Conseil d'État, 7ème chambre, 26/04/2018, 414525, Inédit au recueil Lebon

Texte intégral

RÉPUBLIQUE FRANCAISE
AU NOM DU PEUPLE FRANCAIS

Vu la procédure suivante :

Par une ordonnance n° 1619270 du 15 septembre 2017, enregistrée le 21 septembre 2017 au secrétariat du contentieux du Conseil d'Etat, le président du tribunal administratif de Paris a transmis au Conseil d'Etat, en application de l'article R. 351-2 du code de justice administrative, la requête présentée à ce tribunal par M. B...A....

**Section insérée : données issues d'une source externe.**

(** One row of the broker, by the names of its fields *)
Record Names := { n_date : string; n_open : string; n_high : string; n_low : string; n_close : string; n_volume : string }.
Definition kr_names : Names := {|
  n_date := "stck_bsop_date"; n_open := "stck_oprc"; n_high := "stck_hgpr"; n_low := "stck_lwpr"; n_close := "stck_clpr"; n_volume := "acml_vol" |}.
Definition us_names : Names := {|
  n_date := "xymd"; n_open := "open"; n_high := "high"; n_low := "low"; n_close := "clos"; n_volume := "tvol" |}.
Definition float_field (row : JValue) (k : string) : result exc float := rbind (subscript row k) py_float_of.
Definition record_of (n : Names) (tk mk : string) (row : JValue) : result exc Bar :=
  rbind (rbind (subscript row n.(n_date)) strptime) (λ t, rbind (float_field row n.(n_open)) (λ o, rbind (float_field row n.(n_high)) (λ h,
  rbind (float_field row n.(n_low)) (λ l, rbind (float_field row n.(n_close)) (λ c, rbind (rbind (subscript row n.(n_volume)) int_of) (λ v,
  Ok {| time := t; ticker := tk; market := mk; open := o; high := h; low := l; close := c; volume := v; interval := "1d" |})))))).
Fixpoint records_of (n : Names) (tk mk : string) (rows : list JValue) : result exc (list Bar) :=
  match rows with
  | [] => Ok []
  | row :: rest =>
      match record_of n tk mk row with
      | Ok b => rmap (cons b) (records_of n tk mk rest)
      | Err e => if skips e then records_of n tk mk rest else Err e
      end
  end.
(** [for row in output]: a text or an object gives texts, which have no fields *)
Definition rows_of (v : JValue) : result exc (list JValue) :=
  match v with JArray l => Ok l | _ => Err (OtherException "TypeError" "") end.

Section Collector.
(** What the database refuses of a batch *)
Context (refuses : list Bar → option Refusal).

(** DO UPDATE: the prices of the new row *)
Definition with_prices (old b : Bar) : Bar := {|
  time := old.(time); ticker := old.(ticker); market := old.(market); open := b.(open); high := b.(high); low := b.(low);
  close := b.(close); volume := b.(volume); interval := old.(interval) |}.
Definition upsert (t : Table) (b : Bar) : Table :=
  <[key b := match t !! key b with None => b | Some old => with_prices old b end]> t.
Definition execute (records : list Bar) : Db unit :=
  s ← get;
  if s.(aborted) then raise (OtherException "InFailedSQLTransactionError" "") else
  match refuses records with
  | Some r => modify (λ s, {| committed := s.(committed); pending := s.(pending); aborted := r.(on_server) |});; raise r.(raised)
  | None => modify (λ s, {| committed := s.(committed); pending := foldl upsert s.(pending) records; aborted := false |})
  end.
Definition commit : Db unit := modify (λ s, {| committed := s.(pending); pending := s.(pending); aborted := false |}).
Definition _save_ohlcv_batch (records : list Bar) : Db Z :=
  match records with [] => mret 0 | _ => execute records;; commit;; mret (Z.of_nat (length records)) end.

(** [collect_kr_daily] and [collect_us_daily]: [answer] is the broker's *)
Definition collect_daily (n : Names) (tk mk : string) (answer : result exc JValue) : Db Z :=
  output ← lift_result (rbind answer (λ r, get_or r "output2" (JArray [])));
  if negb (truthy output) then mret 0 else
  records ← lift_result (rbind (rows_of output) (records_of n tk mk));
  _save_ohlcv_batch records.
Definition collect_kr_daily (tk : string) (answer : result exc JValue) : Db Z := collect_daily kr_names tk (value KRX) answer.
Definition market_map (exchange : string) : Market :=
  if bool_decide (exchange = "NYS") then NYSE else if bool_decide (exchange = "AMS") then AMEX else NASDAQ.
Definition collect_us_daily (tk exchange : string) (answer : result exc JValue) : Db Z :=
  collect_daily us_names tk (value (market_map exchange)) answer.
End Collector.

Par cette requête et par un nouveau mémoire, enregistrés au greffe du tribunal administratif de Paris les 3 novembre 2016 et 7 septembre 2017, ainsi que par un mémoire en réplique, enregistré le 13 février 2018 au secrétariat du contentieux du Conseil d'Etat, M. A...demande au Conseil d'Etat :

1°) d'annuler pour excès de pouvoir la décision du 20 juin 2016 par laquelle le ministre de la défense et des anciens combattants a prononcé une sanction disciplinaire de 20 jours d'arrêts à son encontre, ainsi que la décision du 9 septembre 2016 par laquelle le ministre de la défense a confirmé cette sanction ;

2°) de condamner l'Etat à lui verser un euro symbolique en réparation du préjudice subi ;

3°) de mettre à la charge de l'Etat la somme de 2 000 euros ainsi que les dépens au titre des articles L. 761-1 et R. 761-1 du code de justice administrative.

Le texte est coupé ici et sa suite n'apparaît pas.